I’ve written a little about this before. Assessing eligiblity for IVF (or for IVF subsidies) by judging each person’s need leads to so many difficult questions. A single woman who wants a child may require IVF. Is she as worthy as a married women with a similar need? (I can imagine you might contend that in the case of the married woman, it is actually the need of two people–the woman and her spouse.)
For the moment, though, I just want to sketch out where these questions might lead. It seems that in the field of ART we are willing to have decisions about who gets to be a parent made by someone other than the person or people who want to be parents. Maybe it is a doctor who decides whether to accept a patient or maybe it is an insurance company that decides whether or not to pay for a procedure or maybe it is the blind force of the market. Somehow, someone is controlling access to parenthood. (Okay, only to this form of parenthood–I’ve momentarily moved adoption to the side.)
Why is it acceptable to do this for folks who need to use ART and not for those who will conceive a child without resort to medical intervention. (I don’t want to say without the assistance of a third-party, because private in-home insemination is assisted but is not really medical intervention.) In other words, why don’t we regulate who becomes a parent generally?
One answer–an obvious one that I don’t see much way around right now–is that it isn’t practial to do so.
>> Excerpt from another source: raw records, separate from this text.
(* ===== verification/Uri.v ===== *)
(** * Face URIs: ndn/uri.go

    A [*URI] is a value: the code makes a new one, canonizes it, and does not
    change it later.  What the functions ask of the machine (DNS, the file
    system, the operating system's name) and Go's URL parser are the class
    [NetEnv]; [net.IP], [net.HardwareAddr] and host:port pairs are NetAddr.v.
    The regular expressions are written out as functions: each is anchored at
    both ends and has at most one match, as noted there. *)
From S2P Require Import Prelude.
From S2P Require Import Text NetAddr.
Local Open Scope Z_scope.

(** ** Data *)

Inductive URIType :=
| unknownURI | devURI | ethernetURI | fdURI | internalURI | nullURI | udpURI | tcpURI | unixURI | wsURI | wsclientURI.

#[export] Instance URIType_eq_dec : EqDecision URIType.
Proof. solve_decision. Defined.

Record URI := mkURI { uriType : URIType; scheme : list byte; path : list byte; port : Z }.

#[export] Instance URI_eq_dec : EqDecision URI.
Proof. solve_decision. Defined.

(** [os.Stat]: no such file, another error, a directory, or something else. *)
Inductive stat_result := NotExist | StatError | IsDir | IsFile.

(** A parsed URL ([url.URL]). *)
Record URL := mkURL {
  url_Scheme : list byte; url_User : bool; url_Path : list byte; url_RawQuery : list byte; url_Fragment : list byte;
  url_Hostname : list byte; url_Port : list byte }.

(** The machine: [LookupHost] ([None] for an error), [os.Stat], whether it is
    Windows, [url.Parse], and [ResolveTCPAddr] with the address as text. *)
Class NetEnv := {
  LookupHost : list byte -> option (list (list byte));
  os_Stat : list byte -> stat_result;
  windows : bool;
  url_Parse : list byte -> option URL;
  ResolveTCPAddr : list byte -> option (list byte) }.

Abbreviation percent := (z2b 37).
Abbreviation brackets := [z2b 91; z2b 93].

(** ** The patterns *)

Definition is_alpha (b : byte) : bool :=
  ((65 <=? b2z b) && (b2z b <=? 90)) || ((97 <=? b2z b) && (b2z b <=? 122)).
Definition is_alnum (b : byte) : bool := is_digit b || is_alpha b.
Definition one_of (s : String.string) (b : byte) : bool := bool_decide (b ∈ gs s).
Definition all_of (p : byte -> bool) (s : list byte) : bool := negb (bool_decide (s = [])) && forallb p s.

Fixpoint strip_prefix (p s : list byte) : option (list byte) :=
  match p, s with
  | [], _ => Some s
  | a :: p, b :: s => if decide (a = b) then strip_prefix p s else None
  | _, _ => None
  end.

(** The characters of interface names and zones, of hosts, of paths. *)
Definition name_char (b : byte) : bool := is_alnum b || one_of "-" b.
Definition host_char (b : byte) : bool := is_alnum b || one_of ":.-" b.
Definition path_char (b : byte) : bool := is_alnum b || one_of "/\:.-_" b.

(** [devPattern], [fdPattern] and [unixPattern]: the text after the scheme. *)
Definition match_dev (s : list byte) : option (list byte) :=
  r ← strip_prefix (gs "dev://") s; if all_of name_char r then Some r else None.
Definition match_fd (s : list byte) : option (list byte) :=
  r ← strip_prefix (gs "fd://") s; if all_of is_digit r then Some r else None.
Definition match_unix (s : list byte) : option (list byte) :=
  r ← strip_prefix (gs "unix://") s; if all_of path_char r then Some r else None.

(** [macPattern]: six pairs of hexadecimal digits. *)
Definition macPattern (s : list byte) : bool :=
  let pairs := split_at (z2b 58) s in
  (length pairs =? 6)%nat && forallb (fun p => bool_decide (is_Some (hex_pair p))) pairs.

(** Zones of one character each, as [ethernetPattern] has them. *)
Fixpoint short_zones (s : list byte) : bool :=
  match s with
  | [] => true
  | [_] => false
  | a :: b :: s => bool_decide (a = percent) && is_alnum b && short_zones s
  end.

(** [ethernetPattern]: the group [mac] includes the zones. *)
Definition match_ether (s : list byte) : option (list byte) :=
  r ← strip_prefix (gs "ether://[") s;
  '(mac, rest) ← cut_last (z2b 93) r;
  if bool_decide (rest = []) && macPattern (take 17 mac) && short_zones (drop 17 mac) then Some mac else None.

(** [udpPattern] and [tcpPattern] (they differ in the scheme): host, zone and
    port.  The port follows the last colon, since no digit is one; what is
    before ends in an optional bracket, and since neither hosts nor zones
    contain a percent sign, the first one ends the host. *)
Definition split_zone (s : list byte) : list byte * option (list byte) :=
  match cut percent s with Some (h, z) => (h, Some z) | None => (s, None) end.
Definition match_hostport (proto : String.string) (s : list byte) : option (list byte * list byte * list byte) :=
  r ← strip_prefix (gs proto) s;
  let r := match r with b :: r' => if one_of "46" b then r' else r | [] => r end in
  r ← strip_prefix (gs "://") r;
  '(before, port) ← cut_last (z2b 58) r;
  let before := match before with b :: r' => if decide (b = z2b 91) then r' else before | [] => before end in
  let before := match cut_last (z2b 93) before with Some (x, []) => x | _ => before end in
  let '(host, zone) := split_zone before in
  if all_of is_digit port && all_of host_char host && from_option (all_of name_char) true zone
  then Some (host, default [] zone, port) else None.

(** [ipv4Pattern]; its fields end at 254. *)
Definition v4_pattern_field (f : list byte) : bool :=
  match f with
  | [a] => is_digit a
  | [a; b] => is_digit a && is_digit b
  | [a; b; c] =>
      is_digit b && is_digit c &&
      (bool_decide (a = digit 1)
       || (bool_decide (a = digit 2)
           && ((b2z b <? 53) || (bool_decide (b = digit 5) && (b2z c <? 53)))))
  | _ => false
  end.
Definition ipv4Pattern (s : list byte) : bool :=
  let fields := split_at (z2b 46) s in (length fields =? 4)%nat && forallb v4_pattern_field fields.

(** [strings.EqualFold] with a lower-case ASCII word: letters of either case,
    and the two signs beyond ASCII that fold to s and k. *)
Fixpoint fold_case (s : list byte) : list byte :=
  match s with
  | [] => []
  | a :: s' =>
      match s' with
      | b :: s'' =>
          if decide (b2z a = 197 /\ b2z b = 191) then z2b 115 :: fold_case s''
          else match s'' with
               | c :: s3 => if decide (b2z a = 226 /\ b2z b = 132 /\ b2z c = 170) then z2b 107 :: fold_case s3
                            else (if (65 <=? b2z a) && (b2z a <=? 90) then z2b (b2z a + 32) else a) :: fold_case s'
               | [] => (if (65 <=? b2z a) && (b2z a <=? 90) then z2b (b2z a + 32) else a) :: fold_case s'
               end
      | [] => [if (65 <=? b2z a) && (b2z a <=? 90) then z2b (b2z a + 32) else a]
      end
  end.
Definition EqualFold (word : String.string) (s : list byte) : bool := bool_decide (fold_case s = gs word).

(** ** Operations *)

Definition PathHost (u : URI) : list byte := default [] (head (split_at percent (path u))).
Definition PathZone (u : URI) : list byte := default [] (split_at percent (path u) !! 1%nat).

(** [strconv.Atoi]: an optional sign and digits, within [int]. *)
Definition Atoi (s : list byte) : option Z :=
  let number s := match s with [] => None | _ => parse_digits s 0 end in
  match s with
  | b :: r =>
      if decide (b = z2b 45) then v ← number r; if v <=? 2 ^ 63 then Some (- v) else None
      else v ← number (if decide (b = z2b 43) then r else s); if v <? 2 ^ 63 then Some v else None
  | [] => None
  end.

Definition IsCanonical (u : URI) : bool :=
  let ip_ok v4 v6 :=
    let isIPv4 := ipv4Pattern (PathHost u) in
    match ParseIP (PathHost u) with
    | None => false
    | Some ip => ((bool_decide (scheme u = gs v4) && bool_decide (is_Some (To4 ip)))
                  || (bool_decide (scheme u = gs v6) && negb isIPv4)) && (0 <? port u)
    end in
  match uriType u with
  | devURI => bool_decide (scheme u = gs "dev") && negb (bool_decide (path u = [])) && (port u =? 0)
  | ethernetURI => bool_decide (scheme u = gs "ether") && macPattern (path u) && (port u =? 0)
  | fdURI => bool_decide (scheme u = gs "fd") && match Atoi (path u) with Some fd => 0 <=? fd | None => false end && (port u =? 0)
  | internalURI => bool_decide (scheme u = gs "internal") && bool_decide (path u = []) && (port u =? 0)
  | nullURI => bool_decide (scheme u = gs "null") && bool_decide (path u = []) && (port u =? 0)
  | udpURI => ip_ok "udp4"%string "udp6"%string
  | tcpURI => ip_ok "tcp4"%string "tcp6"%string
  | unixURI => bool_decide (scheme u = gs "unix") && negb (bool_decide (path u = [])) && (port u =? 0)
  | _ => false
  end.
But I have an inkling it is more than just pragmatics that lead us to be comfortable with regulating access to parenthood via ART but not for all people. I suspect this goes back to what’s natural. If you can conceive naturally, then it is your right to do so. Who could interfere with that?
I do see the dystopian potential of a world where each person would have to be licensed to parent. I just know there’s some grim sci-fi movie out there with that very plot line. But it seems to me that it still worth considering: If we are going to restrict who becomes a parent for those who need to use ART (and for those who adopt) why leave this liberty untouched for those who pursue parenthood via other avenues?